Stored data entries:
--------------------------------------------------

(* ===== verification/FatFile.v ===== *)
(** * FAT file system, operations on files: apps/init_server_old/fs/fat_lib.c

    Reading a file, the attributes of a file, listing a directory and creating
    an entry, the calls fat_fs.c makes for the virtual file system. *)

From S2P Require Import Prelude Numbers Fat FatLib.

(** Flags of include/os/vfs.h. *)
Definition FS_DIR : Z := 0x001.
Definition FS_HIDDEN : Z := 0x002.
Definition FS_RDONLY : Z := 0x040.

(** struct FileAttributes of include/os/vfs.h. *)
Record FileAttributes := {
  flags : Z;
  timestamp : Z;
  size : Z;
  name_len : Z;
  name : list Z;
}.

(** struct FatDir: a field no statement has assigned is [None]. *)
Record FatDir := {
  entries : list Z;
  num_entries : option Z;
  start : Z;
  current : Z;
  next : option Z;
  more : option bool;
  use_sects : bool;
}.

(** An entry of a directory, from its fields. *)
Definition dirent (fname : list Z) (attr : Z) (resd : list Z) (clus fsize : Z) : list Z :=
  fname ++ [attr] ++ resd ++ word_bytes 0 ++ word_bytes 0 ++ word_bytes clus ++ dword_bytes fsize.

(** [for( n = max; n >= 1 && l[n-1] == ' '; n-- );] *)
Fixpoint trimmed (n : nat) (l : list Z) : nat :=
  match n with
  | O => O
  | S m => if byte_at l (Z.of_nat m) =? 32 then trimmed m l else n
  end.

(** The attributes of [entry]. *)
Definition entry_attributes (entry : list Z) : FileAttributes :=
  let nameLen := trimmed 8 entry in
  let base := strncpy_bytes nameLen entry in
  let ext := drop 8 entry in
  let extLen := trimmed 3 ext in
  let isDir := negb (Z.land (attrib entry) FAT_SUBDIR =? 0) in
  let full :=
    if isDir then base
    else match extLen with O => base | _ => base ++ [46] ++ strncpy_bytes extLen ext end in
  {| flags :=
       Z.lor (if Z.land (attrib entry) FAT_RDONLY =? 0 then 0 else FS_RDONLY)
         (Z.lor (if Z.land (attrib entry) FAT_HIDDEN =? 0 then 0 else FS_HIDDEN)
            (if isDir then FS_DIR else 0));
     timestamp := 0;
     size := file_size entry;
     name_len := len full;
     name := full ++ replicate (255 - length full) 0 |}.

Section file.
Context {W : Type} `{World W}.

(** ** Reading a file *)

(** The loop that passes over [n] clusters. *)
Fixpoint skip_clusters (d : FAT_Dev) (n : nat) (cluster : Z) : M W (option Z) :=
  match n with
  | O => ret (Some cluster)
  | S n =>
    let* c := readFAT d cluster in
    if bool_decide (getClusterType c (fatType d) = USED_CLUSTER) then skip_clusters d n c else ret None
  end.

(** The loop that copies: the bytes put into [fileBuffer], which has room for
    [length] more. *)
Fixpoint copy_clusters (fuel : nat) (d : FAT_Dev) (clusterSize cluster clusterOffset length fsize : Z)
    (buffer : list Z) : M W (list Z) :=
  match fuel with
  | O => fail OutOfFuel
  | S fuel =>
    if bool_decide (getClusterType cluster (fatType d) = USED_CLUSTER) && (0 <? length) && (0 <? fsize) then
      let* '(_, buffer) := readCluster d cluster buffer in
      let rest := u32 (clusterSize - clusterOffset) in
      if (rest <? length) && (clusterSize <? fsize) then
        let* out := copy_out buffer clusterOffset rest in
        let* c := readFAT d cluster in
        let* more := copy_clusters fuel d clusterSize c 0 (u32 (length - rest)) (u32 (fsize - clusterSize)) buffer in
        ret (out ++ more)
      else if (rest <? length) && (fsize <=? clusterSize) ||
              (length <=? rest) && (fsize <=? clusterSize) && (fsize <=? length) then
        let n := u32 (fsize - clusterOffset) in
        if length <? n then fail OutOfBounds else copy_out buffer clusterOffset n
      else copy_out buffer clusterOffset length
    else ret []
  end.

(** The result and the bytes written to [fileBuffer], which has room for
    [length] bytes. *)
Definition fatReadFile (fuel : nat) (path : list (list Z)) (offset devNum length : Z) : M W (Z * list Z) :=
  let* dev := getDeviceData devNum in
  let* locals := garbage DIRENT_SIZE in
  match dev with
  | None => ret (-1, [])
  | Some d =>
    let* e := getFAT_DirEntry fuel path d (attrib locals) in
    match e with
    | None => ret (-1, [])
    | Some entry =>
      if file_size entry <=? offset then ret (0, [])
      else if negb (Z.land (attrib entry) FAT_SUBDIR =? 0) then ret (-1, [])
      else
        let clusterSize := calcClusterSize (bpb d) in
        if clusterSize =? 0 then fail DivideByZero
        else if negb (bool_decide (getClusterType (start_clus entry) (fatType d) = USED_CLUSTER)) then ret (-1, [])
        else
          let* c := skip_clusters d (Z.to_nat (offset / clusterSize)) (start_clus entry) in
          match c with
          | None => ret (-1, [])
          | Some c =>
            let* m := malloc clusterSize in
            match m with
            | None => ret (-1, [])
            | Some buffer =>
              let* out := copy_clusters (S (Z.to_nat length)) d clusterSize c (offset mod clusterSize) length
                            (file_size entry) buffer in
              ret (i32 (len out), out)
            end
          end
    end
  end.

(** ** Attributes *)

(** The result and the attributes after the call, [attr] being those before. *)
Definition fatGetAttributes (fuel : nat) (path : list (list Z)) (devNum : Z) (attr : FileAttributes) :
    M W (Z * FileAttributes) :=
  let* dev := getDeviceData devNum in
  let* locals := garbage DIRENT_SIZE in
  match dev with
  | None => ret (-1, attr)
  | Some d =>
    if 0 <? sbFilePathDepth path then
      let* e := getFAT_DirEntry fuel path d (attrib locals) in
      match e with
      | None => ret (-1, attr)
      | Some entry => ret (0, entry_attributes entry)
      end
    else
      let* secs := calcRootDirSecs (bpb d) in
      ret (0, {| flags := Z.lor (flags attr) FS_DIR; timestamp := 0;
                 size := u64 (i32 (secs * bytes_per_sec (bpb d)));
                 name_len := 0; name := name attr |})
  end.

(** ** Listing a directory *)

(** The loop that counts the entries of a buffer, from the [i]-th on; [full]
    is [more] where the buffer is full. *)
Fixpoint count_entries (n : nat) (i : Z) (full : bool) (dir : FatDir) : M W FatDir :=
  match n with
  | O => ret dir
  | S n =>
    let* c := get_byte (entries dir) (DIRENT_SIZE * i) in
    if c =? 0 then
      ret {| entries := entries dir; num_entries := Some i; start := start dir; current := current dir;
             next := next dir; more := Some false; use_sects := use_sects dir |}
    else
      count_entries n (i + 1) full
        (match n with
         | O => {| entries := entries dir; num_entries := Some (i + 1); start := start dir; current := current dir;
                   next := next dir; more := Some full; use_sects := use_sects dir |}
         | _ => dir
         end)
  end.

(** The label [inRootDirectory]. *)
Definition read_root (d : FAT_Dev) : M W (option FatDir) :=
  match determineFAT_Type (bpb d) with
  | FAT12 | FAT16 =>
    let secsize := bytes_per_sec (bpb d) in
    let max_entries := secsize / DIRENT_SIZE in
    let* m := malloc secsize in
    match m with
    | None => ret None
    | Some buffer =>
      let* '(r, buffer) := readSector d (root_start d) buffer in
      if r <? 0 then ret None
      else
        let full := max_entries <=? root_ents (bpb d) in
        let* dir := count_entries (Z.to_nat max_entries) 0 true
          {| entries := buffer; num_entries := None; start := root_start d; current := root_start d;
             next := if full then Some (root_start d + 1) else None; more := Some full; use_sects := true |} in
        ret (Some dir)
    end
  | _ => ret None
  end.

Definition readDirEntry (fuel : nat) (path : list (list Z)) (d : FAT_Dev) : M W (option FatDir) :=
  let* m := malloc 32 in
  match m with
  | None => ret None
  | Some _ =>
    if sbFilePathDepth path =? 0 then read_root d
    else
      let* locals := garbage DIRENT_SIZE in
      let* e := getFAT_DirEntry fuel path d (attrib locals) in
      match e with
      | None => ret None
      | Some directory =>
        if Z.land (attrib directory) FAT_SUBDIR =? 0 then ret None
        else if (start_clus directory =? 0) && (file_size directory =? 0) then read_root d
        else if negb (bool_decide (getClusterType (start_clus directory) (fatType d) = USED_CLUSTER)) then ret None
        else
          let max_entries := calcClusterSize (bpb d) / DIRENT_SIZE in
          let* m := malloc (max_entries * DIRENT_SIZE) in
          match m with
          | None => ret None
          | Some buffer =>
            let* '(r, buffer) := readCluster d (start_clus directory) buffer in
            if r <? 0 then ret None
            else
              let* n := readFAT d (start_clus directory) in
              if n =? 1 then ret None
              else
                let* dir := count_entries (Z.to_nat max_entries) 0 true
                  {| entries := buffer; num_entries := None; start := start_clus directory;
                     current := start_clus directory; next := Some n; more := None; use_sects := false |} in
                ret (Some dir)
          end
      end
  end.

--------------------------------------------------

### [Task item]
In the records above, find every line containing the word "trimmed" and show it.

### [Response for this exercise]
Fixpoint trimmed (n : nat) (l : list Z) : nat :=
  | S m => if byte_at l (Z.of_nat m) =? 32 then trimmed m l else n
  let nameLen := trimmed 8 entry in
  let extLen := trimmed 3 ext in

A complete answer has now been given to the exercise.